1962 : Peu d’affaires dans la corbeille

Il y a 60 ans, le volume annuel des transactions à la Bourse de Casablanca se situait aux environs de 20 millions de dirhams. Soit 14 millions de moins qu’en 1961 et moins de la moitié qu’en 1960.

Le mois le plus actif aura été février avec 2.821 mille dirhams, le plus calme, septembre avec 726 mille dirhams. Les échanges sur le marché de l’or n’ont porté que sur 4,5 millions de dirhams contre plus de 10 millions en 1961 et près de 18 millions en 1960.
Au 31 décembre 1961, l’indice général des valeurs se situait à 104 (base 100 fin 1960). Après un premier trimestre hésitant (103 en janvier, février et mars), le marché s’est trouvé fermement orienté et l’indice porté à 109 après une pointe à 110 en juin, légère baisse à 108 en octobre puis grâce surtout à la fermeté du compartiment des transports (137 contre 108), on atteignait en novembre l’indice record de 113. La forte baisse du groupe «Commerce» (182 contre 208) ramenait les cours au niveau de l’année précédente à 105.
Cinq compartiments sont en hausse par rapport à l’an passé. Les banques (102 contre 87), les immobilières (137 contre 131), les transports (141 contre 86), les industries diverses (124 contre 113) et le commerce (182 contre 159), les alimentaires sont inchangées à 88, tandis que les sociétés de portefeuilles (73 contre 75), les Eaux et électricité (91 contre 93) et surtout les minières (55 contre 96) terminent en baisse.

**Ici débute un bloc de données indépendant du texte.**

(** * proxy-browser: the [/p/:target] relay and its HTML rewriter

    A shallow embedding of the Pages Function [onRequest] with its helpers
    [corsHeaders], [applyCors], [htmlRewriter] and [rewriteStyleUrls].

    Strings are byte strings ([string], the UTF-8 form of the JavaScript
    text).  The JavaScript built-ins the function calls are embedded next
    to it: the string methods, the two URI component functions and the
    UTF-8 decoder of [text()] are written out, the [Headers] class follows
    the Fetch standard (header lists, the normalisation and the validation
    of [set], the sorted and combined entries of the iterator), and the
    capabilities of the hosting runtime (URL parsing, [fetch]) are the
    fields of a [Runtime] record every definition takes as an argument.
    The handler runs in a small monad that records the [fetch] calls and
    carries thrown errors, so that what leaves a [try] block and what does
    not is visible in the result.

    Outside the model: the checks the runtime applies to the status and
    the status text handed to [new Response], and the parsing of markup
    into elements, which the rewriter receives as events. *)

From Stdlib Require Import String Ascii List Bool Arith Lia.
Import ListNotations.
Local Open Scope list_scope.
Local Open Scope string_scope.

(** ** JavaScript string methods *)

Module JS.

(** [String.prototype.toLowerCase], on the ASCII letters. *)
Definition lowerChar (c : ascii) : ascii :=
  let n := nat_of_ascii c in
  if ((65 <=? n) && (n <=? 90))%nat then ascii_of_nat (n + 32) else c.

Fixpoint toLowerCase (s : string) : string :=
  match s with
  | EmptyString => EmptyString
  | String c t => String (lowerChar c) (toLowerCase t)
  end.

(** [String.prototype.toUpperCase], on the ASCII letters. *)
Definition upperChar (c : ascii) : ascii :=
  let n := nat_of_ascii c in
  if ((97 <=? n) && (n <=? 122))%nat then ascii_of_nat (n - 32) else c.

Fixpoint toUpperCase (s : string) : string :=
  match s with
  | EmptyString => EmptyString
  | String c t => String (upperChar c) (toUpperCase t)
  end.

(** [s.startsWith(p)]. *)
Definition startsWith (s p : string) : bool := String.prefix p s.

(** [s.includes(p)]. *)
Fixpoint includes (s p : string) : bool :=
  String.prefix p s ||
  match s with
  | EmptyString => false
  | String _ t => includes t p
  end.

(** [Array.prototype.includes] on an array of strings. *)
Definition arrayIncludes (l : list string) (x : string) : bool :=
  existsb (String.eqb x) l.

(** The white space and the line terminators [String.prototype.trim]
    removes (ECMAScript 12.2, 12.3).  The ASCII ones: TAB, LF, VT, FF, CR,
    SPACE. *)
Definition isSpace (c : ascii) : bool :=
  let n := nat_of_ascii c in
  (((9 <=? n) && (n <=? 13)) || (n =? 32))%nat.

(** U+00A0, in UTF-8. *)
Definition isSpace2 (b1 b2 : ascii) : bool :=
  ((nat_of_ascii b1 =? 194) && (nat_of_ascii b2 =? 160))%nat.

(** U+1680, U+2000 to U+200A, U+2028, U+2029, U+202F, U+205F, U+3000 and
    U+FEFF, in UTF-8. *)
Definition isSpace3 (b1 b2 b3 : ascii) : bool :=
  let n1 := nat_of_ascii b1 in
  let n2 := nat_of_ascii b2 in
  let n3 := nat_of_ascii b3 in
  (((n1 =? 225) && (n2 =? 154) && (n3 =? 128)) ||
   ((n1 =? 226) && (n2 =? 128) &&
    (((128 <=? n3) && (n3 <=? 138)) || (n3 =? 168) || (n3 =? 169) || (n3 =? 175))) ||
   ((n1 =? 226) && (n2 =? 129) && (n3 =? 159)) ||
   ((n1 =? 227) && (n2 =? 128) && (n3 =? 128)) ||
   ((n1 =? 239) && (n2 =? 187) && (n3 =? 191)))%nat.
(** ** C1: [add_account] on an existing email replaces the row *)

(** C1.  When [email] already has a row, [add_account] with that email
    leaves exactly one row for it, and that row holds the supplied
    [password], [referral_code], [verified], [verification_code] and
    [cookies], while [created_at], [points], [last_task_run], [status]
    and [notes] are at their schema defaults (the current time, 0,
    [NULL], ['active'], [NULL]) whatever the old row held.  In
    particular a further [add_account] that omits [cookies] leaves
    [cookies] null, whatever cookies the previous call stored. *)
Theorem add_account_replaces_row :
  forall (d : db) (email : string) (old : Accounts.row),
    get_account_by_email email d = Some old ->
    forall now password referral_code verified verification_code cookies,
      let d' := snd (add_account now email password referral_code verified
                                 verification_code cookies d) in
      let new_id :=
        next_rowid (map Accounts.id (accounts d)) (accounts_seq d) in
      fst (add_account now email password referral_code verified
                       verification_code cookies d) = true
      /\ get_account_by_email email d' =
         Some {| Accounts.id := new_id;
                 Accounts.email := email;
                 Accounts.password := password;
                 Accounts.referral_code := referral_code;
                 Accounts.created_at := now;
                 Accounts.verified := bind_bool verified;
                 Accounts.verification_code := verification_code;
                 Accounts.points := 0;
                 Accounts.last_task_run := None;
                 Accounts.status := "active";
                 Accounts.cookies := cookies;
                 Accounts.notes := None |}
      /\ List.length (filter (email_is email) (accounts d')) = 1%nat
      /\ (forall now2 password2 referral_code2 verified2 verification_code2,
            option_map Accounts.cookies
              (get_account_by_email email
                 (snd (add_account now2 email password2 referral_code2
                                   verified2 verification_code2 None d')))
            = Some None).
Proof.
  intros d email old _ now password referral_code verified
         verification_code cookies d' new_id.
  split; [reflexivity|]. split; [apply get_after_add|]. split.
  - unfold d', add_account; simpl.
    rewrite filter_app; simpl.
    replace (filter (email_is email)
               (filter (fun r => negb (email_is email r)) (accounts d)))
      with (@nil Accounts.row).
    + unfold email_is at 1; simpl. rewrite String.eqb_refl. reflexivity.
    + symmetry. induction (accounts d) as [|r rows IH]; simpl; [reflexivity|].
      destruct (email_is email r) eqn:He; simpl; [exact IH|].
      rewrite He. exact IH.
  - intros. rewrite get_after_add. reflexivity.
Qed.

Assurances : L’empire seule valeur cotée
Ce compartiment a été cette année extrêmement délaissé. Une seule valeur s’est mise en évidence, la Banque Commerciale du Maroc qui a plus que doublé en un an, en passant de 75 à 155 au plus haut pour clôturer à 145. Autre hausse importante, mais pratiquement dans le vide, puisque les transactions furent extrêmement rares, celle de la BIAN qui, à fin 1961, valait 70 environ et dont les cours extrêmes ont été cette année de 89 et 82.
La baisse de la BNCIA, qui est à 61 contre 68, n’a pas empêché la hausse importante de l’indice de ce compartiment qui est passé de 87 à 102 après une pointe à 108 en septembre et octobre et un passage à 83 en janvier. La seule valeur d’assurances cotées officiellement sur notre marché, l’Empire est toujours aussi bien guidée, les cours extrêmes étaient en 1961, 57-54 et en 1962, 58-55. L’introduction de DIAC Maroc a été très remarquée. Introduite à 55, l’action a été poussée jusqu’à 76 et termine très soutenue au niveau de ce cours.

Balima, 15 DH de dividende
Certaines valeurs de ce compartiment ont cette année, encore, été très recherchées. Il est vrai que les dividendes alloués par certaines sociétés avaient de quoi satisfaire les plus difficiles.
La Société financière marocaine a distribué 12,50 DH à ses actionnaires. Rapport sur la base du plus haut cours 30%. Les détenteurs d’actions Balima ont dû se «contenter» de 15 DH. On clôture à 149 contre 127 il y a un an. Sifiche qui n’a pas distribué de coupons cette année est retombée à 20 contre 35. Grâce surtout à Balima, l’indice se situe maintenant au plus haut à 137 contre 131 (plus bas en 1962, 128).

Ona en baisse
La hausse de la Financière et industrielle générale du Maroc (80 contre 72), la bonne tenue de la Compagnie Marocaine et de Somavam (ex-Sopacof) ont compensé la faiblesse de l’Omnium Nord Africain qui ne s’est trouvé que rarement au-dessus de son niveau de décembre 1961 et clôture à 38 contre 46. Rappelons qu’en 1961, cette valeur a coté 77,50.
L’évolution de l’indice de ce compartiment apparaît hésitante devant le premier semestre (72 contre 75) puis on enregistre une vive reprise en août à 83 qui coïncide avec la remontée de l’ONA à 56, ce titre ne cessera plus depuis de baisser et l’indice se retrouvera à fin décembre à 73. La principale caractéristique de ce compartiment a été la baisse sensible de l’activité pour la première fois cette année, on a pu voir des titres comme l’Energie Électrique du Maroc ou la S.M.D. demeurer de nombreuses séances sans être échangés. On termine très près des derniers cours de l’an passé, l’Energie à 29,10 contre 30 et la S.M.D à 44 contre 45. Il a fallu attendre décembre pour voir pour la première fois l’indice tomber à un niveau inférieur à celui de l’an passé (91 contre 93), la S.M.D avait été très ferme en août et l’indice avait même atteint le cours record de 106.